The 1969–70 Regionalliga was the seventh season of the Regionalliga, the second tier of the German football league system. The league operated in five regional divisions, Berlin, North, South, Southwest and West. The five league champions and all five runners-up, at the end of the season, entered a promotion play-off to determine the two clubs to move up to the Bundesliga for the next season. The two promotion spots went to the Regionalliga Süd champions Kickers Offenbach and Regionalliga West runners-up Arminia Bielefeld.

==Regionalliga Nord==
The 1969–70 season saw two new clubs in the league, Olympia Wilhelmshaven and SC Leu Braunschweig, both promoted from the Amateurliga, while no club had been relegated from the Bundesliga to the league.

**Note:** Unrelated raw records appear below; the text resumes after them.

(** [streamAnalysis_failure] on sample streams that fail after the chunks
    "Ran" and "som": once with an error that has a message, once with the
    request rejected by an error that has none. *)
Lemma streamAnalysis_failure_witness :
  let reset := {| message := Some "Connection reset" |} in
  let w := world_of ∅ (streaming_vendor ["Ran"; "som"] (Failed reset)) in
  let w0 := world_of ∅ (scripted (Throw {| message := None |})
                          (Throw {| message := None |})
                          (Throw fetch_failed) (Throw fetch_failed)) in
  (∃ w', for_await (streamAnalysis (AnthropicInstance sample_anthropic)
                      "Analyse this article" None) 6 w
         = (Return (Some [content_chunk "Ran"; content_chunk "som";
                          error_chunk "Connection reset"]), w'))
  ∧ (∃ w', for_await (streamAnalysis (OpenAIInstance sample_openai)
                        "Analyse this article" None) 6 w
           = (Return (Some [content_chunk "Ran"; content_chunk "som";
                            error_chunk "Connection reset"]), w'))
  ∧ (∃ w', for_await (streamAnalysis (OpenAIInstance sample_openai)
                        "Analyse this article" None) 2 w0
           = (Return (Some [error_chunk "OpenAI API error"]), w')).
Proof.
  intros reset w w0. split; [|split].
  - destruct (streamAnalysis_failure (AnthropicInstance sample_anthropic)
                "Analyse this article" None w 6 reset)
      as (events & w' & msg & Hrun & -> & -> & _);
      [reflexivity | vm_compute; lia |].
    exists w'. exact Hrun.
  - destruct (streamAnalysis_failure (OpenAIInstance sample_openai)
                "Analyse this article" None w 6 reset)
      as (events & w' & msg & Hrun & -> & -> & _);
      [reflexivity | vm_compute; lia |].
    exists w'. exact Hrun.
  - destruct (streamAnalysis_failure (OpenAIInstance sample_openai)
                "Analyse this article" None w0 2 {| message := None |})
      as (events & w' & msg & Hrun & -> & -> & _);
      [reflexivity | vm_compute; lia |].
    exists w'. exact Hrun.
Defined.

(** The two adapters differ on a delta whose text is empty: the Anthropic
    adapter forwards it as a [content] event with empty text, the OpenAI
    adapter yields nothing for it.  The text received is the same. *)
Remark empty_delta :
  AnthropicService.stream_body
    (AnthropicSDK.content_block_delta 0 (AnthropicSDK.text_delta ""))
  = Some (content_chunk "")
  ∧ OpenAIService.stream_body (openai_chunk (Some "")) = None
  ∧ OpenAIService.stream_body openai_role_chunk = None.
Proof. done. Qed.

(* ================================================================== *)
(** * Vision analysis *)
(* ================================================================== *)

(** The parts each adapter pushes are the vendor's documented parts of the
    fragments, in order. *)
Lemma anthropic_parts_of_fragments (messages : list VisionMessage) :
  messages ≫= AnthropicService.vision_part
  = anthropic_part_of <$> fragments messages.
Proof.
  induction messages as [|msg messages IH]; [done|].
  rewrite bind_cons, IH. unfold fragments. simpl.
  by destruct msg as [[] [[|c s]|] [image|]].
Qed.

Lemma openai_parts_of_fragments (messages : list VisionMessage) :
  messages ≫= OpenAIService.vision_part
  = openai_part_of <$> fragments messages.
Proof.
  induction messages as [|msg messages IH]; [done|].
  rewrite bind_cons, IH. unfold fragments. simpl.
  by destruct msg as [[] [[|c s]|] [image|]].
Qed.

Lemma output_bound_eq (options : option VisionOptions) :
  JS.num_or_else (options_maxTokens options) 4000 = output_bound options.
Proof. by destruct options as [[[[|[|n|n]]|]]|]. Qed.

Lemma anthropic_response_text_eq (response : AnthropicSDK.Message) :
  AnthropicService.response_text response = anthropic_answer_text response.
Proof. by destruct response as [[|[] blocks]]. Qed.

Lemma openai_response_text_eq (response : OpenAISDK.ChatCompletion) :
  OpenAIService.response_text response = openai_answer_text response.
Proof.
  by destruct response as [[|[[[[[|c s]|]]|]] others]].
Qed.

(** The request the code builds is the request expected. *)
Lemma vision_request_code (svc : Service) (messages : list VisionMessage)
    (options : option VisionOptions) :
  vision_request svc messages options
  = match svc with
    | AnthropicInstance s =>
        AnthropicCreateRequest (AnthropicService.this_client s)
          (AnthropicService.vision_params s messages options)
    | OpenAIInstance s =>
        OpenAICreateRequest (OpenAIService.this_client s)
          (OpenAIService.vision_params s messages options)
    end.
Proof.
  destruct svc as [s|s]; simpl.
  - unfold AnthropicService.vision_params.
    by rewrite anthropic_parts_of_fragments, output_bound_eq.
  - unfold OpenAIService.vision_params.
    by rewrite openai_parts_of_fragments, output_bound_eq.
Qed.

Lemma vision_answer_code (v : Backend) (svc : Service)
    (messages : list VisionMessage) (options : option VisionOptions) :
  vision_answer v svc messages options
  = match svc with
    | AnthropicInstance s =>
        map_completion AnthropicService.response_text
          (anthropic_messages_create v (AnthropicService.this_client s)
             (AnthropicService.vision_params s messages options))
    | OpenAIInstance s =>
        map_completion OpenAIService.response_text
          (openai_chat_completions_create v (OpenAIService.this_client s)
             (OpenAIService.vision_params s messages options))
    end.
Proof.
  unfold vision_answer. rewrite vision_request_code.
  destruct svc as [s|s]; simpl.
  - destruct (anthropic_messages_create _ _ _); simpl; [|done].
    by rewrite anthropic_response_text_eq.
  - destruct (openai_chat_completions_create _ _ _); simpl; [|done].
    by rewrite openai_response_text_eq.
Qed.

| Pos | Team | Pld | W | D | L | GF | GA | GD | Pts | Promotion, qualification or relegation |
| 1 | VfL Osnabrück | 32 | 21 | 5 | 6 | 75 | 38 | +37 | 47 | Qualification to promotion playoffs |
| 2 | VfL Wolfsburg | 32 | 19 | 8 | 5 | 78 | 35 | +43 | 46 |
| 3 | Holstein Kiel | 32 | 17 | 10 | 5 | 64 | 37 | +27 | 44 |  |
| 4 | FC St. Pauli | 32 | 18 | 6 | 8 | 56 | 33 | +23 | 42 |
| 5 | Göttingen 05 | 32 | 18 | 5 | 9 | 65 | 42 | +23 | 41 |
| 6 | TuS Bremerhaven 93 | 32 | 16 | 5 | 11 | 57 | 47 | +10 | 37 |
| 7 | VfB Lübeck | 32 | 14 | 8 | 10 | 46 | 41 | +5 | 36 |
| 8 | Arminia Hannover | 32 | 13 | 7 | 12 | 53 | 51 | +2 | 33 |
| 9 | VfB Oldenburg | 32 | 12 | 9 | 11 | 44 | 48 | −4 | 33 |
| 10 | HSV Barmbek-Uhlenhorst | 32 | 10 | 10 | 12 | 42 | 45 | −3 | 30 |
| 11 | TuS Celle | 32 | 10 | 6 | 16 | 39 | 61 | −22 | 26 |
| 12 | Itzehoer SV | 32 | 10 | 4 | 18 | 57 | 71 | −14 | 24 |
| 13 | Phönix Lübeck | 32 | 8 | 8 | 16 | 41 | 61 | −20 | 24 |
| 14 | SC Leu Braunschweig | 32 | 9 | 5 | 18 | 42 | 57 | −15 | 23 |
| 15 | Olympia Wilhelmshaven | 32 | 5 | 12 | 15 | 28 | 49 | −21 | 22 |
| 16 | ASV Bergedorf 85 (R) | 32 | 9 | 4 | 19 | 46 | 79 | −33 | 22 | Relegation to Amateurliga |
| 17 | Concordia Hamburg (R) | 32 | 4 | 6 | 22 | 22 | 60 | −38 | 14 |

==Regionalliga Berlin==
The 1969–70 season saw two new clubs in the league, TuS Wannsee and Sportfreunde Neukölln, both promoted from the Amateurliga, while no club had been relegated from the Bundesliga to the league. For the following season the Regionalliga Berlin was reduced from 14 to 12 clubs.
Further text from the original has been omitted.